Con franchezza, il ministro teutonico ha sottolineato l’importanza politica di identificare nemico esterno. Secondo Pistorius, nelle dichiarazioni conclusive del summit dell’Aja, che inizierà il 24 giugno, si dovrà affermare che Mosca è la principale minaccia per la Nato: «Altrimenti, sarebbe difficile anche per noi spiegare» ai cittadini perché le spese militari debbano aumentare. E perché la Germania, da nazione smobilitata, debba ridiventare una potenza marziale. Il premier ungherese, Viktor Orbán, ha lanciato un’accusa pesante all’Ue: intende scagliare «un attacco preventivo» ai danni della Russia.
Il vertice belga di ieri si è aperto nel segno delle pretese americane in merito agli impegni finanziari dei membri della coalizione. Il capo del Pentagono, Pete Hegseth, è stato esplicito: «Gli Stati Uniti sono orgogliosi di essere qui al fianco dei nostri alleati, ma il nostro messaggio continuerà a essere chiaro: deterrenza e pace attraverso la forza.
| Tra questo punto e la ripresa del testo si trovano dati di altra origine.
Lemma clear_and_finish st taken refs a i st' p w : coherent st taken refs → acq_ok st a → has_page st (q_file a) (q_page a) i →
  (∀ j, count (i :: first_slot a) j <= refs j) → must_sleep st i = false →
  page_waited s (on_slot i (λ x, with_awaited x false) st) a i = (st', p, w) →
  section_ok st taken refs (i :: first_slot a) (pc_slots p) 0 st' w ∧ pc_ok st' p ∧ sleep_ok st' p ∧ waits p = 0.
Proof.
  intros C Ha [Hv Hma] Hc Hms H. set (st1 := on_slot i _ st) in *.
  assert (section_ok st taken refs (i :: first_slot a) (i :: first_slot a) 0 st1 WakeNobody) as Hsec.
  { apply awaited_section; [done|done|apply Hma|]. intros _ Hs. unfold must_sleep, is_state in Hms. rewrite Hs in Hms. cbn in Hms. by destruct (stopping st). }
  assert (∀ l, keeps st st1 l) as Hk.
  { intros l. split; [apply cache_slots_on|]. intros j _ Hj. unfold st1. rewrite slot_at_on by (done || apply Hj). case_bool_decide; [by subst|apply kept_refl]. }
  destruct (page_waited_ok st1 taken refs a i st' p w) as (H1 & H2 & H3 & H4); [by eapply coherent_back|by eapply acq_ok_kept| |done|done|].
  - eapply (has_page_kept _ _ _ _ _ [i]); [apply Hk|left|by split].
  - split_and!; try done. change 0 with (0 + 0). eapply section_then; [exact Hsec|done| |done|done]. intros j Hj. unfold st1. rewrite slot_at_on by (done || apply Hj).
    case_bool_decide; [by subst|done].
Qed.

Lemma acq_page_ok st a : acq_ok st a → page_in_sidecar s (q_file a) (q_page a) = true → page_ok (q_file a) (q_page a).
Proof using Hm. intros (Hf & Hr & _) Hp. split; [by eapply resolved_nonneg|done]. Qed.

Lemma pc_step_ok st taken refs r st' r' w : coherent st taken refs → reader_ok st r → sleep_ok st (pc r) → (∀ i, count (reader_slots r) i <= refs i) →
  reader_step s st r = Some (st', r', w) → (∀ v, pc r ≠ AtCount v) →
  views r' = views r ∧ section_ok st taken refs (pc_slots (pc r)) (pc_slots (pc r')) (waits (pc r') - waits (pc r)) st' w ∧ pc_ok st' (pc r') ∧ sleep_ok st' (pc r').
Proof using Hm.
  destruct r as [p vs]. intros C [Hp Hv] Hsl Hc H Hnc. cbn [pc views] in *. assert (∀ i, count (pc_slots p) i <= refs i) as Hcp.
  { intros i. specialize (Hc i). unfold reader_slots in Hc. cbn [pc views] in Hc. rewrite count_app in Hc. pose proof (count_nonneg (views_slots vs) i). lia. }
  unfold reader_step in H. cbv zeta in H. cbn [pc views] in H. destruct p as [|a|a|a|a i|a i|a i|v|l|l|l]; try done; cbn [pc_ok pc_slots waits] in *.
  - destruct (page_in_sidecar s (q_file a) (q_page a)) eqn:E.
    + destruct (try_slot st a) as [[s1 p1] w1] eqn:Et. injection H as <- <- <-. cbn [pc views]. split; [done|]. rewrite Z.sub_0_r.
      apply (try_slot_ok st taken refs a); try done. by eapply acq_page_ok.
    + injection H as <- <- <-. cbn [pc views]. split; [done|]. rewrite pc_slots_abandon, waits_abandon.
      split; [apply section_id; try done; cbn; lia|]. split; [by apply pc_ok_abandon|apply sleep_released].
  - set (s0 := with_waiters st (set_waiters st - 1)) in *.
    assert (section_ok st taken refs (first_slot a) (first_slot a) (-1) s0 WakeNobody) as Hs0 by (by apply section_id).
    assert (coherent s0 taken refs) as C0 by (by eapply coherent_back). assert (acq_ok s0 a) as Ha by apply Hp.
    destruct (stopping s0) eqn:Est.
    + injection H as <- <- <-. cbn [pc views]. split; [done|]. rewrite pc_slots_abandon, waits_abandon.
      split; [done|]. split; [by apply pc_ok_abandon|apply sleep_released].
    + destruct (try_slot s0 a) as [[s1 p1] w1] eqn:Et. injection H as <- <- <-. cbn [pc views]. split; [done|].
      destruct (try_slot_ok s0 taken refs a s1 p1 w1) as (H1 & H2 & H3); try done; [by apply Hp|]. split; [|done].
      replace (waits p1 - 1) with (-1 + waits p1) by lia. eapply section_then; [exact Hs0|done|by intros j|done|done].
  - destruct Hp as [Ha Hpg]. destruct Hpg as [Hvi Hma] eqn:Epg. clear Epg. destruct (is_state (slot_at st i) PAGE_LOADING) eqn:El.
    + apply bool_decide_eq_true in El. set (s0 := with_stats st count_blocked) in *.
      assert (coherent s0 taken refs) as C0 by (apply (coherent_same st); [done|apply same_stats|done]).
      assert (section_ok st taken refs (i :: first_slot a) (i :: first_slot a) 0 (await st i) WakeNobody) as Haw.
      { change 0 with (0 + 0). apply (section_then _ _ _ _ _ 0 0 s0); [apply section_id; try done; cbn; lia|done|by intros j|done|].
        apply awaited_section; [done|done|apply Hma|done]. }
      assert (∀ l, keeps st (await st i) l) as Hk.
      { intros l. split; [exact (cache_slots_on (with_stats st count_blocked) i _)|]. intros j _ Hj. unfold await. rewrite slot_at_on by (done || apply Hj). case_bool_decide; [by subst|apply kept_refl]. }
      assert (coherent (await st i) taken refs) as C1 by (by eapply coherent_back). assert (acq_ok (await st i) a) as Ha1 by (by eapply acq_ok_kept).
      assert (has_page (await st i) (q_file a) (q_page a) i) as Hp1 by (eapply (has_page_kept _ _ _ _ _ [i]); [apply Hk|left|by split]).
      destruct (must_sleep (await st i) i) eqn:Ems.
      * injection H as <- <- <-. cbn [pc views]. split; [done|]. split; [done|]. split; [done|]. cbn [sleep_ok]. unfold must_sleep in Ems.
        apply andb_true_iff in Ems as [E1%bool_decide_eq_true E2%negb_true_iff]. split_and!; [done| |done].
        unfold await. rewrite slot_at_on by (done || apply Hvi). by rewrite bool_decide_eq_true_2.
      * destruct (page_waited _ _ _ _) as [[s1 p1] w1] eqn:Et. injection H as <- <- <-. cbn [pc views]. split; [done|].
        destruct (clear_and_finish (await st i) taken refs a i s1 p1 w1) as (H1 & H2 & H3 & H4); try done. rewrite H4. split; [|done].
        change (0 - 0) with (0 + 0). eapply section_then; [exact Haw|done| |done|done]. intros j Hj. unfold await. rewrite slot_at_on by (done || apply Hj).
        case_bool_decide; [by subst|done].
    + destruct (page_waited _ _ _ _) as [[s1 p1] w1] eqn:Et. injection H as <- <- <-. cbn [pc views]. split; [done|].
      destruct (page_waited_ok st taken refs a i s1 p1 w1) as (H1 & H2 & H3 & H4); try done. by rewrite H4.
  - destruct Hp as [Ha Hpg]. destruct (must_sleep st i) eqn:Ems.
    + injection H as <- <- <-. cbn [pc views]. split; [done|]. split; [apply section_id; try done; cbn; lia|]. split; [done|]. cbn in *. unfold must_sleep in Ems.
      apply andb_true_iff in Ems as [E1%bool_decide_eq_true E2%negb_true_iff]. split_and!; [done|by apply Hsl|done].
    + destruct (page_waited _ _ _ _) as [[s1 p1] w1] eqn:Et. injection H as <- <- <-. cbn [pc views]. split; [done|].
      destruct (clear_and_finish st taken refs a i s1 p1 w1) as (H1 & H2 & H3 & H4); try done. by rewrite H4.
  - by destruct (Hnc v).
  - destruct l as [|i l]; injection H as <- <- <-; cbn [pc views]; (split; [done|]).
    + split; [apply section_id; try done; cbn; lia|done].
    + rewrite pc_slots_released, waits_released. apply Forall_cons in Hp as [[Hi He] Hp]. pose proof (Hcp i) as Hri. rewrite count_cons, bool_decide_eq_true_2 in Hri by done.
      pose proof (count_nonneg l i) as Hnn. split.
      * change (i :: l) with ([i] ++ l). change l with ([] ++ l) at 2. apply section_frame. apply (drops_section st taken refs [i]); [done|by apply Forall_cons|].
        intros j. specialize (Hcp j). rewrite count_cons in *. change (count [] j) with 0. pose proof (count_nonneg l j). lia.
      * split; [|apply sleep_released]. apply pc_ok_released. eapply Forall_impl; [exact Hp|]. cbn. intros j [Hj Hej].
        split; [unfold valid, cache_release, drop_ref in *; by rewrite cache_slots_on|]. by apply (drop_kept st taken refs i j C Hi ltac:(lia) Hj).
  - injection H as <- <- <-. cbn [pc views]. split; [done|]. rewrite release_drops. split; [|done]. apply drops_section; [done|by apply views_there|done].
  - destruct l as [|[f o] l]; [injection H as <- <- <-; cbn [pc views]; split; [done|]; split; [apply section_id; try done; cbn; lia|done]|].
    apply Forall_cons in Hp as [Hf Hp]. cbn in Hf. destruct (page_in_sidecar s f o) eqn:E.
    + unfold request_or_drop in H. destruct (request_once st f o false) as [s1 x] eqn:Er.
      pose proof (request_section st taken refs f o false s1 x [] C (conj Hf E) ltac:(intros j; apply (co_nonneg _ _ _ C)) Er) as Hres. destruct x as [i| |]; [|done|]; injection H as <- <- <-; cbn [pc views].
      * destruct Hres as (_ & _ & Hs & _). by split.
      * destruct Hres as (Hsl' & R & Hst & Hw & _). split; [done|]. split; [|done]. assert (wake_queued st (with_stats s1 count_dropped) = WakeNobody) as ->.
        { unfold wake_queued. cbn. by rewrite (sr_count _ _ R), Z.eqb_refl. }
        apply section_id; try done; [eapply same_trans; [done|apply same_stats]|cbn; lia].
    + injection H as <- <- <-. cbn [pc views]. split; [done|]. split; [apply section_id; try done; cbn; lia|done].
Qed.

Lemma reader_step_ok st taken refs r st' r' w : coherent st taken refs → reader_ok st r → sleep_ok st (pc r) → (∀ i, count (reader_slots r) i <= refs i) →
  reader_step s st r = Some (st', r', w) →
  section_ok st taken refs (reader_slots r) (reader_slots r') (waits (pc r') - waits (pc r)) st' w ∧ reader_ok st' r' ∧ sleep_ok st' (pc r').
Proof using Hm.
  intros C Hok Hsl Hc H. destruct (pc r) as [|a|a|a|a i|a i|a i|v|l|l|l] eqn:Ep;
    try (destruct (pc_step_ok st taken refs r st' r' w C Hok ltac:(by rewrite Ep) Hc H ltac:(by rewrite Ep)) as (Hv & H1 & H2 & H3); rewrite <- Ep;
      destruct r as [p vs], r' as [p' vs']; cbn [pc views] in *; subst vs'; destruct Hok as [_ Hvs]; cbn [views] in Hvs;
      destruct (lift_section _ _ _ _ _ vs _ _ _ H1 H2 Hvs Hc) as [H4 H5]; by split_and!).
  destruct r as [p vs]. cbn in Ep. subst p. unfold reader_step in H. cbv zeta in H. cbn [pc views] in H. injection H as <- <- <-. cbn [pc waits].
  destruct Hok as [Hp Hvs]. cbn [pc pc_ok views] in *. split; [|split; [split; [done|apply Forall_cons; split; [exact Hp|exact Hvs]]|done]].
  assert (reader_slots (Reader Idle (v :: vs)) = reader_slots (Reader (AtCount v) vs)) as -> by done. apply section_id; try done. cbn. lia.
Qed.

(** *** Calls *)

Lemma refcount_drop st i : refcount (slot_at st i) ≠ 0 → valid st i → on_slot i (λ x, with_refcount x (refcount x - 1)) st = drop_ref i st.
Proof.
  intros Hr Hv. unfold on_slot, drop_ref, on_slot. f_equal. apply list_alter_ext; [|done]. intros x Hx. rewrite slot_at_lookup in Hx by done. injection Hx as <-.
  by rewrite (proj2 (Z.eqb_neq _ _)).
Qed.

Lemma stay_same st st' taken taken' refs : coherent st taken refs → coherent st' taken' refs → cache_slots st' = cache_slots st →
  (∀ i, valid st i → kept (slot_at st i) (slot_at st' i)) → calm st st' → stay_busy st st'.
Proof.
  intros C C' Hn K M i Hv Hb. assert (valid st' i) as Hv' by (unfold valid in *; by rewrite Hn). destruct Hb as [Hs|[He Hr]].
  - left. by apply (cm_loading _ _ M).
  - right. destruct (K i Hv He) as (_ & _ & He' & _). split; [done|]. by rewrite (co_refs _ _ _ C' i Hv'), <- (co_refs _ _ _ C i Hv).
Qed.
Ma non può trattarsi di fare affidamento» soltanto su Washington. «Non può e non deve esserci una dipendenza dall’America in un modo con molte minacce». L’uomo di Trump ritiene che, in Olanda verrà formalizzato l’obbligo, in capo agli Stati Nato, di portare le spese per la Difesa al 5% del Pil. In molti, ha riconosciuto Hegseth, già «superano ampiamente il 2%», però, in generale, «è tempo per l’Europa di fare di più». Lo scopo di tutto ciò, ha osservato il segretario generale dell’organizzazione, Mark Rutte, è riequilibrare i contributi del Vecchio continente, del Canada e degli Usa.
I baltici sono entusiasti; per l’Italia è un problema. Nel 2024 e nel 2025, il rapporto tra somme erogate per acquisti di mezzi militari e Prodotto interno lordo si attesterebbe all’1,3%. Distante persino dal minimo sindacale del 2, al quale, ad esempio, Madrid si atterrà quest’anno. I target Nato sono onerosi: un incremento del 30% delle capacità belliche rispetto al tetto stabilito nel 2021, che, in ogni caso, è stato realizzato solo al 60-80%. Dunque, l’aumento effettivo oscillerà tra il 50 e l’80%. Rutte ha definito «storica» l’intesa.
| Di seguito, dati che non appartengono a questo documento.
(** After [re.sub(url, "", s)] the URL pattern matches nowhere. *)
Lemma sub_url_no_match s k :
  k = 0%nat ∨ k = Re.nonspace_run s →
  no_match Re.url_pattern (Re.sub_from Re.url_pattern [] k s) = true
  ∧ word_at (Re.sub_from Re.url_pattern [] k s) `prefix_of` word_at s
  ∧ (k ≠ 0%nat → word_at (Re.sub_from Re.url_pattern [] k s) = []).
Proof.
  revert k. induction s as [|c s IH]; intros k Hk.
  { cbn. split; [done|]. split; [done|]. done. }
  cbn [Re.sub_from]. destruct k as [|k].
  - destruct (Re.url_pattern (c :: s)) as [[|n]|] eqn:Hm.
    + by destruct (url_pattern_not_empty (c :: s)).
    + destruct (url_pattern_length _ _ _ Hm) as [-> Hc].
      destruct (IH (Re.nonspace_run s)) as (H1 & H2 & H3); [by right|].
      cbn [app]. split; [done|]. split; [|done].
      destruct (decide (Re.nonspace_run s = 0%nat)) as [Hz|Hz].
      * etrans; [apply H2|]. rewrite word_at_cons, Hc.
        rewrite nonspace_run_word in Hz. apply length_zero_iff_nil in Hz. rewrite Hz.
        apply prefix_nil.
      * rewrite (H3 Hz). apply prefix_nil.
    + destruct (IH 0%nat) as (H1 & H2 & _); [by left|].
      assert (word_at (c :: Re.sub_from Re.url_pattern [] 0 s) `prefix_of` word_at (c :: s)) as Hp.
      { rewrite !word_at_cons. destruct (is_space c); [done|]. by apply prefix_cons. }
      split; [|split; [done|done]].
      apply no_match_cons; [|done]. by eapply url_pattern_transfer.
  - destruct Hk as [|Hk]; [done|].
    rewrite nonspace_run_word, word_at_cons in Hk.
    destruct (is_space c) eqn:Hc; [done|]. cbn in Hk. injection Hk as Hk.
    destruct (IH k) as (H1 & H2 & H3); [right; by rewrite nonspace_run_word|].
    split; [done|].
    destruct (decide (k = 0%nat)) as [->|Hz].
    + symmetry in Hk. apply length_zero_iff_nil in Hk.
      assert (word_at (Re.sub_from Re.url_pattern [] 0 s) = []) as Hnil.
      { rewrite Hk in H2. by apply prefix_nil_inv in H2. }
      rewrite Hnil. split; [apply prefix_nil|done].
    + rewrite (H3 Hz). split; [apply prefix_nil|done].
Qed.

(** Replacing unwanted characters by spaces creates no match. *)
Lemma sub_unwanted_no_match s :
  no_match Re.url_pattern s = true →
  no_match Re.url_pattern (Re.sub_from Re.unwanted_pattern (lit " ") 0 s) = true
  ∧ word_at (Re.sub_from Re.unwanted_pattern (lit " ") 0 s) `prefix_of` word_at s.
Proof.
  induction s as [|c s IH]; [done|].
  intros Hs. destruct (IH (no_match_tail _ _ _ Hs)) as [H1 H2].
  cbn [Re.sub_from Re.unwanted_pattern]. destruct (Re.in_kept_class c) eqn:Hc.
  - assert (word_at (c :: Re.sub_from Re.unwanted_pattern (lit " ") 0 s)
            `prefix_of` word_at (c :: s)) as Hp.
    { rewrite !word_at_cons. destruct (is_space c); [done|]. by apply prefix_cons. }
    split; [|done]. apply no_match_cons; [|done].
    eapply url_pattern_transfer; [done|]. by eapply no_match_head.
  - change (lit " " ++ ?r) with (32 :: r). split.
    + apply no_match_cons; [|done]. by apply url_pattern_space.
    + rewrite word_at_cons. apply prefix_nil.
Qed.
Il nostro ministro della Difesa, Guido Crosetto, ha subito fatto qualche precisazione sui desiderata del Pentagono: «Il tema sul tavolo del leader» all’Aja, ha dichiarato, seguito a ruota dallo stesso Rutte, «sarà quello di un 3,5%» del Pil da destinare alla Difesa e di un ulteriore 1,5% per capacità parallele, da sviluppare entro un termine che Roma e Londra vorrebbero spostare dal 2032 al 2035. Sarà necessario acquisire più personale e il ministero sta già «elaborando un piano». Crosetto, qui più diplomatico di Pistorius, ha voluto sottolineare che non considera la Russia «una nazione nemica», ma che è preoccupato dal suo riarmo: vanta numeri «mai visti dalla fine della guerra fredda» e «siccome la Russia non programma mai nulla per caso, mi chiedo a cosa servono».
Occhio a quell’1,5% cui ha accennato il ministro: è lì che ci si potrebbe ricavare un margine di manovra, per evitare le «scelte dolorose» evocate ieri, in un’intervista sulla Stampa, dal commissario Ue per l’Economia, Valdis Dombrovskis. Il quale ha ricordato che è possibile attivare le clausole di salvaguardia per la sospensione del Patto di stabilità e ha sollecitato un dirottamento dei fondi del Pnrr al settore militare. Crosetto ha ripetuto che, sui vincoli di bilancio, non è stata ancora presa una decisione. Il vicepremier Antonio Tajani, che ha rinfacciato agli Usa la contraddizione tra il chiedere più investimenti e l’imporre dazi, ha invece rispolverato una soluzione ingegnosa: far rientrare nel 5% imposto dalla Casa Bianca anche spese affini. Tipo quella per il Ponte sullo stretto di Messina, «fondamentale per garantire la sicurezza».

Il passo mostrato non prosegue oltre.